Des migrants africains subsahariens dans un centre de détention près de Tripoli, en Libye, le 27 novembre 2017.

 

 

En Afrique, les Noirs se racontent souvent des anecdotes sur le racisme dans les pays arabes du Maghreb et du Moyen-Orient. Cela va des vexations répétées que leur fait subir l’équipage de Royal Air Maroc aux regards torves dans les souks de Marrakech, de Tunis ou du Caire. De l’attitude ouvertement dédaigneuse des enseignants dans les universités aux maltraitances jusqu’à ce que mort s’ensuive des « petites bonnes » au Liban. La liste est non exhaustive et les possibilités de recours, insignifiantes.

 

Le traitement infligé aux Africains subsahariens en Libye est la conséquence vertigineuse de l’idée qu’un Noir peut être acheté, vendu et torturé sans susciter d’état d’âme. Une logique implacable qui prévaut depuis des siècles et qui justifiait déjà les traites arabe et transatlantique. Nous avons eu tort de juger la pratique révolue, de penser qu’en ce XXIe siècle de richesse et d’ouverture, nous, Africains, ne verrions plus cette ignominie. Nous avons négligé les signes avant-coureurs et refusé de regarder la réalité en face.

Les jolies paroles, les beaux messages de condamnation venant des Nations unies, de l’Europe, de l’Union africaine et le geste qui apaise : envoyer des avions pour « sauver » les migrants puis leur offrir 100 euros pour leur permettre de redémarrer une vie. La mise en scène de l’indignation, après la théâtralisation de la horde d’affamés déferlant sur l’Europe, serait risible si la situation n’était si tragique.

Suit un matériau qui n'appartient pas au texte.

(** The consensus rules for the inputs of a transaction on a coin set. *)
Record inputs_valid (w : view) (tx : CTransaction) (nSpendHeight : Z) : Prop := {
  iv_unspent : Forall (fun p => is_Some (CoinsViewProps.prevout w p)) (prevouts tx);
  iv_shielded : Forall (fun s => nullifier_spent w SAPLING s.1 = false /\ is_Some (anchor_tree w SAPLING s.2)) (spends tx);
  iv_mature : Forall (mature w nSpendHeight) (prevouts tx);
  iv_values : Forall (value_ok w) (prevouts tx);
  iv_outs : Forall (fun o => MoneyRange (nValue o) = true) (tx_vout tx);
  iv_balance : out_sum (tx_vout tx) + shielded_out tx <= input_value w (prevouts tx) + shielded_in tx <= MAX_MONEY
}.

Lemma check_amounts_spec tx v :
  Forall txout_ok (tx_vout tx) -> INT64_MIN <= tx_valueBalance tx <= INT64_MAX -> 0 <= v <= MAX_MONEY ->
  let valid := Forall (fun o => MoneyRange (nValue o) = true) (tx_vout tx) /\
               out_sum (tx_vout tx) + shielded_out tx <= v + shielded_in tx <= MAX_MONEY in
  match check_amounts tx v with Ok _ => valid | Err e => ~ valid /\ e <> Assertion end.
Proof.
  intros Hok Hbal Hv valid. unfold check_amounts.
  destruct (GetShieldedValueIn tx) as [si|] eqn:Esi; cbn [lift_value res_bind].
  2: { split; [|done]. intros [_ Hb]. assert (GetShieldedValueIn tx = Ok (shielded_in tx)); [|congruence].
       apply (value_sums_spec tx _ Hok Hbal). lia. }
  apply (value_sums_spec tx si Hok Hbal) in Esi as [-> Hsile].
  assert (0 <= shielded_in tx) as Hsin by (unfold shielded_in; lia). rewrite money_s64 by lia.
  destruct (MoneyRange (v + shielded_in tx)) eqn:Em; cbn [negb].
  2: { split; [|done]. intros [_ Hb]. apply not_true_iff_false in Em. apply Em, MoneyRange_spec. lia. }
  apply MoneyRange_spec in Em. destruct (GetValueOut tx) as [vo|] eqn:Evo; cbn [lift_value res_bind].
  2: { split; [|done]. intros [Ho Hb]. assert (GetValueOut tx = Ok (out_sum (tx_vout tx) + shielded_out tx)); [|congruence].
       apply (value_sums_spec tx _ Hok Hbal). split; [done|]. lia. }
  apply (value_sums_spec tx vo Hok Hbal) in Evo as (Houts & -> & Hvole).
  assert (0 <= out_sum (tx_vout tx) + shielded_out tx) as Hvo by (pose proof (out_sum_nonneg _ Houts); unfold shielded_out; lia).
  destruct (Z.ltb_spec (v + shielded_in tx) (out_sum (tx_vout tx) + shielded_out tx)).
  { split; [|done]. intros [_ Hb]. lia. }
  unfold valid, MAX_MONEY, COIN in *. rewrite s64_id by (unfold INT64_MIN, INT64_MAX; lia).
  destruct (Z.ltb_spec (v + shielded_in tx - (out_sum (tx_vout tx) + shielded_out tx)) 0); [lia|].
  rewrite s64_id by (unfold INT64_MIN, INT64_MAX; lia).
  rewrite (proj2 (MoneyRange_spec _)) by (unfold MAX_MONEY, COIN; lia). cbn [negb]. split; [done|lia].
Qed.

(** C13. [CheckTxInputs] accepts a transaction exactly when its inputs are unspent in the view,
    its nullifiers are new and its anchors known, coinbase outputs are mature, all values are
    in the money range and the outputs are worth no more than the inputs; it leaves the coin
    set unchanged and never fails an assertion: what it refuses is rejected, or has outputs
    whose sum throws. *)
Theorem CheckTxInputs_correct tx c h :
  cache_inv c -> view_ok (cache_view_of c) -> 0 <= h <= INT32_MAX -> IsCoinBase tx = false ->
  Forall txout_ok (tx_vout tx) -> INT64_MIN <= tx_valueBalance tx <= INT64_MAX ->
  match CheckTxInputs tx c h with
  | Ok c' => inputs_valid (cache_view_of c) tx h /\ cache_inv c' /\ cache_view_of c' ≡ cache_view_of c
  | Err e => ~ inputs_valid (cache_view_of c) tx h /\ e <> Assertion
  end.
Proof.
  intros Hi Hw Hh Hcb Hok Hbal. set (w := cache_view_of c) in *. unfold CheckTxInputs. rewrite Hcb.
  destruct (HaveInputs c false (prevouts tx)) as [b1 c1] eqn:E1.
  destruct (have_inputs_loop_spec c (prevouts tx) b1 c1 Hi E1) as (Hi1 & Ev1 & Hb1). fold w in Ev1, Hb1.
  destruct b1; cbn [negb]; [|split; [intros Hv; by apply iv_unspent, Hb1 in Hv|done]].
  destruct (HaveShieldedRequirements c1 (spends tx)) as [b2 c2] eqn:E2.
  destruct (shielded_requirements_spec c1 (spends tx) b2 c2 Hi1 E2) as (Hi2 & Ev2 & Hb2).
  assert (b2 = true <-> Forall (fun s => nullifier_spent w SAPLING s.1 = false /\ is_Some (anchor_tree w SAPLING s.2)) (spends tx)) as Hb2'.
  { rewrite Hb2. apply Forall_iff. intros s. by rewrite Ev1. }
  destruct b2; cbn [negb]; [|split; [intros Hv; by apply iv_shielded, Hb2' in Hv|done]].
  assert (cache_view_of c2 ≡ w) as Ew by (by rewrite Ev2, Ev1).
  pose proof (proj1 Hb1 eq_refl) as Hunspent. pose proof (proj1 Hb2' eq_refl) as Hshielded.
  pose proof (input_values_loop_spec c2 (tx_vin tx) h 0 Hi2) as Hl. cbn zeta in Hl. fold (prevouts tx) in Hl.
  pose proof (values_ok_proper _ w h 0 (prevouts tx) Ew) as Hprop. rewrite (input_value_proper _ w _ Ew) in Hl.
  specialize (Hl ltac:(by rewrite Ew) Hh ltac:(done) ltac:(eapply Forall_impl; [exact Hunspent|]; intros p; cbv beta; by rewrite Ew)).
  destruct (input_values_loop c2 (tx_vin tx) h 0) as [[v c3]|e].
  2: { destruct Hl as (Hnv & n & r & ->). split; [|done]. intros [_ _ Hm Hv _ Hb]. apply Hnv, Hprop.
       split; [done|]. split; [done|]. unfold shielded_in in Hb. lia. }
  destruct Hl as ((Hmat & Hval & Hle)%Hprop & -> & Hs3). cbn [res_bind fst snd]. rewrite !Z.add_0_l in *.
  pose proof (input_value_nonneg _ _ Hval) as Hnn.
  pose proof (check_amounts_spec tx (input_value w (prevouts tx)) Hok Hbal ltac:(lia)) as Ham. cbn zeta in Ham.
  destruct (check_amounts tx (input_value w (prevouts tx))) as [[]|e]; cbn [res_bind].
  - destruct Ham as [Houts Hb]. split; [by split|]. split; [apply Hs3|]. by rewrite (step_view _ _ _ Hs3).
  - destruct Ham as [Hnv He]. split; [|done]. intros [_ _ _ _ Ho Hb]. by apply Hnv.
Qed.

End Inputs.

(** ** The subsidy *)

(** The main network. *)
Definition main_subsidy (nHeight : Z) : Z := GetBlockSubsidy false 840000 nHeight.

(** What the blocks at heights 1 to [n] create. *)
Fixpoint issued (n : nat) : Z :=
  match n with
  | O => 0
  | S n => issued n + main_subsidy (Z.of_nat (S n))
  end.

Definition halved (k : Z) : Z := Z.shiftr (REWARD * COIN) k.
Definition halved_sum (k : nat) : Z := foldr Z.add 0 (map (fun j => halved (Z.of_nat j)) (seq 0 k)).

(** The schedule without the ingest blocks, up to height [n]. *)
Definition schedule (n : Z) : Z := 840000 * halved_sum (Z.to_nat (n / 840000)) + n mod 840000 * halved (n / 840000).

Lemma halved_sum_S k : halved_sum (S k) = halved_sum k + halved (Z.of_nat k).
Proof.
  unfold halved_sum. rewrite seq_S, map_app, foldr_app. cbn [foldr map Nat.add].
  assert (forall l y, foldr Z.add y l = foldr Z.add 0 l + y) as E by (intros l y; induction l; cbn; lia). rewrite E. lia.
Qed.

Lemma schedule_S n : 0 <= n -> schedule (n + 1) = schedule n + halved (n / 840000).
Proof.
  intros Hn. unfold schedule. pose proof (Z.div_mod n 840000 ltac:(lia)). pose proof (Z.mod_pos_bound n 840000 ltac:(lia)).
  destruct (decide (n mod 840000 = 839999)) as [E|Hne].
  - assert ((n + 1) / 840000 = n / 840000 + 1) as -> by (symmetry; apply (Z.div_unique _ _ _ 0); lia).
    assert ((n + 1) mod 840000 = 0) as -> by (symmetry; apply (Z.mod_unique _ _ (n / 840000 + 1)); lia).
    rewrite Z2Nat.inj_add by (lia || apply Z.div_pos; lia). rewrite Nat.add_1_r, halved_sum_S, Z2Nat.id by (apply Z.div_pos; lia). lia.
  - assert ((n + 1) / 840000 = n / 840000) as -> by (symmetry; apply (Z.div_unique _ _ _ (n mod 840000 + 1)); lia).
    assert ((n + 1) mod 840000 = n mod 840000 + 1) as -> by (symmetry; apply (Z.mod_unique _ _ (n / 840000)); lia). lia.
Qed.

(** The total the subsidies converge to. *)
Definition TOTAL_SUPPLY : Z := 2125594205660000.

Lemma halved_zero k : 30 <= k -> halved k = 0.
Proof.
  intros Hk. unfold halved. rewrite Z.shiftr_div_pow2 by lia. apply Z.div_small. split; [vm_compute; discriminate|].
  eapply Z.lt_le_trans; [|apply (Z.pow_le_mono_r 2 30); lia]. by vm_compute.
Qed.

Lemma halved_nonneg k : 0 <= halved k.
Proof. unfold halved. apply Z.shiftr_nonneg. by vm_compute. Qed.

Lemma halved_sum_limit k : halved_sum (30 + k) = halved_sum 30.
Proof.
  induction k as [|k IH]; [done|]. rewrite Nat.add_succ_r, halved_sum_S, IH, halved_zero by lia. lia.
Qed.

(** Beyond the ingest blocks the subsidy is the halved reward. *)
Lemma main_subsidy_halved n : 1001 <= n < 2 ^ 31 -> main_subsidy n = halved (n / 840000).
Proof.
  intros Hn. unfold main_subsidy, GetBlockSubsidy. rewrite u32_id by lia. cbn [negb andb].
  unfold TOP_INGEST_BLOCK, INGEST_MINING_BLOCK.
  destruct (Z.eqb_spec n 1); [lia|]. destruct (Z.ltb_spec n (1 + 1000)); [lia|].
  rewrite Z.quot_div_nonneg by lia. destruct (Z.geb_spec (n / 840000) 64); [|done]. by rewrite halved_zero by lia.
Qed.

Lemma issued_ingest : issued 1000 = INGEST_MINING_AMOUNT + 999 * INGEST_WAITING_AMOUNT.
Proof. vm_compute. reflexivity. Qed.

Lemma issued_schedule (n : nat) : (1000 <= n)%nat -> Z.of_nat n < 2 ^ 31 - 1 ->
  issued n = INGEST_MINING_AMOUNT + 999 * INGEST_WAITING_AMOUNT + schedule (Z.of_nat n + 1) - schedule 1001.
Proof.
  intros Hn Hb. induction n as [|n IH]; [lia|]. destruct (decide (S n = 1000)%nat) as [E|Hne].
  { rewrite E, issued_ingest. change (Z.of_nat 1000 + 1) with 1001. lia. }
  cbn [issued]. rewrite IH, main_subsidy_halved by lia. rewrite (schedule_S (Z.of_nat (S n))) by lia.
  replace (Z.of_nat n + 1) with (Z.of_nat (S n)) by lia. lia.
Qed.

Lemma main_subsidy_nonneg n : 0 <= n < 2 ^ 31 -> 0 <= main_subsidy n.
Proof.
  intros Hn. destruct (decide (1001 <= n)); [rewrite main_subsidy_halved by lia; apply halved_nonneg|].
  unfold main_subsidy, GetBlockSubsidy. rewrite u32_id by lia. cbn [negb andb].
  destruct (n =? _); [by vm_compute|]. unfold TOP_INGEST_BLOCK, INGEST_MINING_BLOCK.
  destruct (Z.ltb_spec n (1 + 1000)); [by vm_compute|lia].
Qed.

Lemma issued_mono (n m : nat) : (n <= m)%nat -> Z.of_nat m < 2 ^ 31 -> issued n <= issued m.
Proof.
  induction 1 as [|m Hle IH]; intros Hm; [lia|]. cbn [issued]. pose proof (main_subsidy_nonneg (Z.of_nat (S m)) ltac:(lia)). lia.
Qed.

Lemma issued_end (n : nat) : 30 * 840000 <= Z.of_nat n < 2 ^ 31 - 1 -> issued n = TOTAL_SUPPLY.
Proof.
  intros Hn. rewrite issued_schedule by lia. unfold schedule at 1. set (q := (Z.of_nat n + 1) / 840000).
  assert (30 <= q) as Hq by (apply Z.div_le_lower_bound; lia). rewrite (halved_zero q) by done.
  replace (Z.to_nat q) with (30 + (Z.to_nat q - 30))%nat by lia. rewrite halved_sum_limit, Z.mul_0_r. by vm_compute.
Qed.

Il n’y a que deux types de migrations « heureuses » : s’emparer d’une terre, décimer sa population et se l’approprier, comme l’a fait la diaspora occidentale en Amérique ; ou s’installer ailleurs en sachant qu’on possède quelque part un lopin de terre où revenir si besoin. Les Africains pauvres n’ont ni l’un ni l’autre. Ils sont trop nombreux, trop en colère, potentiellement insurrectionnels. Leurs gouvernements ne sont pas mécontents de les savoir au loin. Personne ne les protège, alors chacun peut faire son marché.